=== Data extracts ===
Lemma wk_addItem (now : Z) (fresh : string) (d : ItemData)
    (s : FilesStoreState) :
  wellKeyed (items s) = true ->
  wellKeyed (items (addItem now fresh d s)) = true.
Proof.
  intro W. unfold addItem.
  destruct (parentUnusable _ _); [exact W|].
  destruct (get (path (newItemOf now fresh d)) (items s)) eqn:G; cbn [items].
  - now apply wk_set.
  - assert (W1 : wellKeyed (set (path (newItemOf now fresh d))
                              (newItemOf now fresh d) (items s)) = true)
      by now apply wk_set.
    destruct (get "/Trash" (items s)) eqn:T; [|exact W1].
    match goal with |- context [if ?c then _ else _] => destruct c end;
      [|exact W1].
    apply wk_set; [exact W1|]. simpl. now apply (wk_get_path (items s)).
Qed.

Lemma wk_renameItem (oldPath newPath newName : string)
    (s : FilesStoreState) :
  wellKeyed (items s) = true ->
  wellKeyed (items (renameItem oldPath newPath newName s)) = true.
Proof.
  intro W. unfold renameItem.
  destruct (get oldPath (items s)); [|exact W].
  destruct (negb (status_eqb (status f) active)); [exact W|].
  destruct (get newPath (items s)); [exact W|]. cbn [items].
  assert (W1 : wellKeyed
                 (set newPath
                    (withFields f newPath newName (icon f) (status f)
                       (originalPath f) (deletedAt f))
                    (delete oldPath (items s))) = true)
    by (apply wk_set; [now apply wk_delete|reflexivity]).
  destruct (isDirectory f); [|exact W1].
  apply fold_left_keeps; [exact W1|].
  intros acc e _ Wacc. unfold renameChild.
  destruct (Js.startsWith e (oldPath ++ "/")); [|exact Wacc].
  destruct (get e (items s)); [|exact Wacc].
  apply wk_set; [now apply wk_delete|reflexivity].
Qed.

Lemma wk_moveItem (src dst : string) (s : FilesStoreState) :
  wellKeyed (items s) = true ->
  wellKeyed (items (fst (moveItem src dst s))) = true.
Proof.
  intro W. unfold moveItem.
  destruct (get src (items s)); [|exact W].
  destruct (negb (status_eqb (status f) active)); [exact W|].
  destruct (get (getParentPath dst) (items s)); [|exact W].
  destruct (negb (isDirectory f0)); [exact W|].
  destruct (get dst (items s)); [exact W|].
  destruct (isDirectory f && Js.startsWith dst (src ++ "/")); [exact W|].
  cbn [fst items].
  assert (W1 : wellKeyed (set dst (withPath dst f) (delete src (items s)))
               = true)
    by (apply wk_set; [now apply wk_delete|reflexivity]).
  destruct (isDirectory f); [|exact W1].
  apply fold_left_keeps; [exact W1|].
  intros acc e _ Wacc. unfold moveChild.
  destruct (Js.startsWith e (src ++ "/")); [|exact Wacc].
  destruct (get e (items s)); [|exact Wacc].
  apply wk_set; [now apply wk_delete|reflexivity].
Qed.

Lemma wk_createAliasFuel (fuel : nat) (targetPath aliasName : string)
    (ty : AliasType) (targetAppId : option string) (now : Z)
    (s s' : FilesStoreState) :
  wellKeyed (items s) = true ->
  createAliasFuel fuel targetPath aliasName ty targetAppId now s = Some s' ->
  wellKeyed (items s') = true.
Proof.
  intro W. unfold createAliasFuel.
  destruct (get "/Desktop" (items s)); [|now intros [= <-]].
  destruct (negb (isDirectory f)); [now intros [= <-]|].
  match goal with
  | |- context [uniqueAliasPath fuel ?o ?n ?a 1] =>
      assert (W1 : wellKeyed o = true);
      [|destruct (uniqueAliasPath fuel o n a 1); [|discriminate]]
  end.
  { destruct (get _ (items s)); [|exact W].
    destruct (status_eqb (status f0) trashed); [now apply wk_delete|exact W]. }
  intros [= <-]. cbn [items]. apply wk_set; [exact W1|reflexivity].
Qed.

Lemma wk_emptyTrash_fold (now : string -> Z) (ts : list FileSystemItem) :
  forall acc : FilesStoreState * list string,
    wellKeyed (items (fst acc)) = true ->
    wellKeyed
      (items
         (fst (fold_left
                 (fun acc item =>
                    (fst (removeItem (path item) true now (fst acc)),
                     if negb (isDirectory item)
                     then match Js.orStr (uuid item) None with
                          | Some u => (snd acc ++ [u])%list
                          | None => snd acc
                          end
                     else snd acc)) ts acc))) = true.
Proof.
  induction ts as [|t r IH]; intros acc W; [exact W|].
  simpl fold_left. apply IH. cbn [fst]. now apply wk_removeItem.
Qed.
(** * Product catalog router of the online store (app/routers/products.py)

    A shallow embedding of the five product handlers: listing with dynamic
    filters and pagination, retrieval, creation, update and soft deletion.
    The relational store is a pair of tables (lists of rows); every handler
    is a computation in a small state-and-exception monad that threads the
    store together with the log of statements sent through the session. *)

From Stdlib Require Import ZArith QArith List String Bool Lia.
From Stdlib Require Import Sorting.Sorted Sorting.Permutation.
Import ListNotations.

Local Open Scope Z_scope.

(** ** Rows *)

(** Modelled from the spec: the declaration of the product table
    (app/models/products.py) is not among the sources; its columns are the
    ones of the data model (identity, name, description, price, stock,
    category_id, seller_id, is_active).  Prices are exact rationals. *)
Module ProductModel.
Record t : Type := mk {
  id : Z;
  name : string;
  description : string;
  price : Q;
  stock : Z;
  category_id : Z;
  seller_id : Z;
  is_active : bool
}.
End ProductModel.

(** Modelled from the spec: the declaration of the category table
    (app/models/categories.py): identity, name, is_active. *)
Module CategoryModel.
Record t : Type := mk {
  id : Z;
  name : string;
  is_active : bool
}.
End CategoryModel.

(** Modelled from the spec: the user row (app/models/users.py); the handlers
    read nothing but [current_user.id]. *)
Module UserModel.
Record t : Type := mk { id : Z }.
End UserModel.

(** Modelled from the spec: the request body schema [ProductCreate]
    (app/schemas.py); [model_dump] yields exactly these fields. *)
Module ProductCreate.
Record t : Type := mk {
  name : string;
  description : string;
  price : Q;
  stock : Z;
  category_id : Z
}.
End ProductCreate.

(** The response of the listing endpoint (the dict built at the end of
    [get_all_products]). *)
Module ProductList.
Record t : Type := mk {
  items : list ProductModel.t;
  total : Z;
  page : Z;
  page_size : Z
}.
End ProductList.

(** ** Status codes and exceptions *)

Definition HTTP_400_BAD_REQUEST : Z := 400.
Definition HTTP_403_FORBIDDEN : Z := 403.
Definition HTTP_404_NOT_FOUND : Z := 404.
Definition HTTP_422_UNPROCESSABLE_ENTITY : Z := 422.

(** What a handler can raise.  [HTTPException] is the only exception the
    handlers raise themselves.  [ArgumentError] is what the query builder
    raises when an ordering comparison is given [None] as operand;
    [InvalidRequestError] is what [refresh] raises for a row that is gone. *)
Inductive exn : Type :=
| HTTPException (status_code : Z) (detail : string)
| ArgumentError
| InvalidRequestError.

Inductive outcome (A : Type) : Type :=
| Return (a : A)
| Raise (e : exn).
Arguments Return {A} a.
Arguments Raise {A} e.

=== Task requirements ===
Copy each line in the entries above where the word "Arguments" shows up.

=== Output below ===
Arguments Return {A} a.
Arguments Raise {A} e.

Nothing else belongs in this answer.